LARGE SCALE IMAGE COMPLETION VIA CO-MODUL-ATED GENERATIVE ADVERSARIAL NETWORKS

Abstract

Numerous task-specific variants of conditional generative adversarial networks have been developed for image completion. Yet, a serious limitation remains that all existing algorithms tend to fail when handling large-scale missing regions. To overcome this challenge, we propose a generic new approach that bridges the gap between image-conditional and recent modulated unconditional generative architectures via co-modulation of both conditional and stochastic style representations. Also, due to the lack of good quantitative metrics for image completion, we propose the new Paired/Unpaired Inception Discriminative Score (P-IDS/U-IDS), which robustly measures the perceptual fidelity of inpainted images compared to real images via linear separability in a feature space. Experiments demonstrate superior performance in terms of both quality and diversity over state-of-the-art methods in free-form image completion and easy generalization to image-to-image translation.

1. INTRODUCTION

Generative adversarial networks (GANs) have received a great amount of attention in the past few years, during which a fundamental problem emerges from the divergence of development between image-conditional and unconditional GANs.
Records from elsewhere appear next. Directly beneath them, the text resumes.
(** * maven-pom-downloader: dependency walker and artifact retrieval

    A shallow embedding of [main.js] (the variant with the visited set, the
    bounded fan-out and the version-range handling) together with the
    properties its design document states about it.

    Layout of the development:
    - [JsString]: the JavaScript string methods the program calls;
    - [Js]: the JavaScript values produced by the XML reader, property
      reads, truthiness, string conversion and thrown exceptions;
    - version resolution ([parseVersionRange], [resolveVersion]);
    - descriptor post-processing and [getDependencies];
    - the file download ([downloadFile]) over an explicit disk and an
      explicit record of the I/O it performs;
    - the recursive walk ([downloadDependency], [main]);
    - the vocabulary of the statements and two sample repositories;
    - the two other scripts of [main.js], as far as they differ: the
      earliest one ([Earlier]: no visited set) and the sequential one
      ([Sequential]: one download and one dependency at a time);
    - the theorems.

    What lies outside the program is a parameter: the network
    ([https_get], from a URL to what the request yields), the XML reader
    ([parseString]) and [path.join].  The disk is a finite map from paths
    to contents, and file operations take effect in program order. *)

From Stdlib Require Import ZArith Lia Bool Ascii.
From stdpp Require Import gmap strings list pretty.

Local Open Scope string_scope.
Local Open Scope list_scope.
Set Warnings "-register-all,-clear-no-such-hyp".

(** ** JavaScript strings

    A string is a sequence of code units; code units are modelled by
    [ascii] (the Latin-1 range). *)
Module JsString.

(** [s.startsWith(p)] *)
Fixpoint startsWith (s p : string) {struct p} : bool :=
  match p, s with
  | EmptyString, _ => true
  | String _ _, EmptyString => false
  | String c p', String d s' => Ascii.eqb c d && startsWith s' p'
  end.

(** [s.includes(p)] *)
Fixpoint includes (s p : string) : bool :=
  startsWith s p ||
  match s with
  | EmptyString => false
  | String _ s' => includes s' p
  end.

(** [s.endsWith(p)]: the last [p.length] code units of [s] are [p]. *)
Definition endsWith (s p : string) : bool :=
  (String.length p <=? String.length s)%nat &&
  String.eqb (String.substring (String.length s - String.length p) (String.length p) s) p.

(** Index normalisation of [slice]: a negative index counts from the
    end, and both ends are clamped to the string. *)
Definition clamp (len i : Z) : Z :=
  if (i <? 0)%Z then Z.max (len + i) 0 else Z.min i len.

(** [s.slice(b, e)] *)
Definition slice (s : string) (b e : Z) : string :=
  let len := Z.of_nat (String.length s) in
  let from := clamp len b in
  let to := clamp len e in
  String.substring (Z.to_nat from) (Z.to_nat (to - from)) s.

(** White space removed by [trim] (tab, line feed, vertical tab, form
    feed, carriage return, space, no-break space). *)
Definition is_space (c : ascii) : bool :=
  let n := Ascii.nat_of_ascii c in
  ((9 <=? n) && (n <=? 13) || (n =? 32) || (n =? 160))%nat.

Fixpoint trimStart (s : string) : string :=
  match s with
  | EmptyString => EmptyString
  | String c s' => if is_space c then trimStart s' else s
  end.

Fixpoint trimEnd (s : string) : string :=
  match s with
  | EmptyString => EmptyString
  | String c s' =>
      let r := trimEnd s' in
      if is_space c && String.eqb r "" then "" else String c r
  end.

(** [s.trim()] *)
Definition trim (s : string) : string := trimEnd (trimStart s).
Image-conditional GANs have a wide variety of computer vision applications (Isola et al., 2017) . As vanilla U-Net-like generators cannot achieve promising performance especially in free-form image completion (Liu et al., 2018; Yu et al., 2019) , a multiplicity of task-specific approaches have been proposed to specialize GAN frameworks, mostly focused on hand-engineered multi-stage architectures, specialized operations, or intermediate structures like edges or contours (Altinel et al., 2018; Ding et al., 2018; Iizuka et al., 2017; Jiang et al., 2019; Lahiri et al., 2020; Li et al., 2020; Liu et al., 2018; 2019a; 2020; Nazeri et al., 2019; Ren et al., 2019; Wang et al., 2018; Xie et al., 2019; Xiong et al., 2019; Yan et al., 2018; Yu et al., 2018; 2019; Yu et al., 2019; Zeng et al., 2019; Zhao et al., 2020a; Zhou et al., 2020) . These branches of works have made significant progress in reducing the generated artifacts like color discrepancy and blurriness. However, a serious challenge remains that all existing algorithms tend to fail when handling large-scale missing regions. This is mainly due to their lack of the underlying generative capability -one can never learn to complete a large proportion of an object so long as it does not have the capability of generating a completely new one. We argue that the key to overcoming this challenge is to bridge the gap between image-conditional and unconditional generative architectures.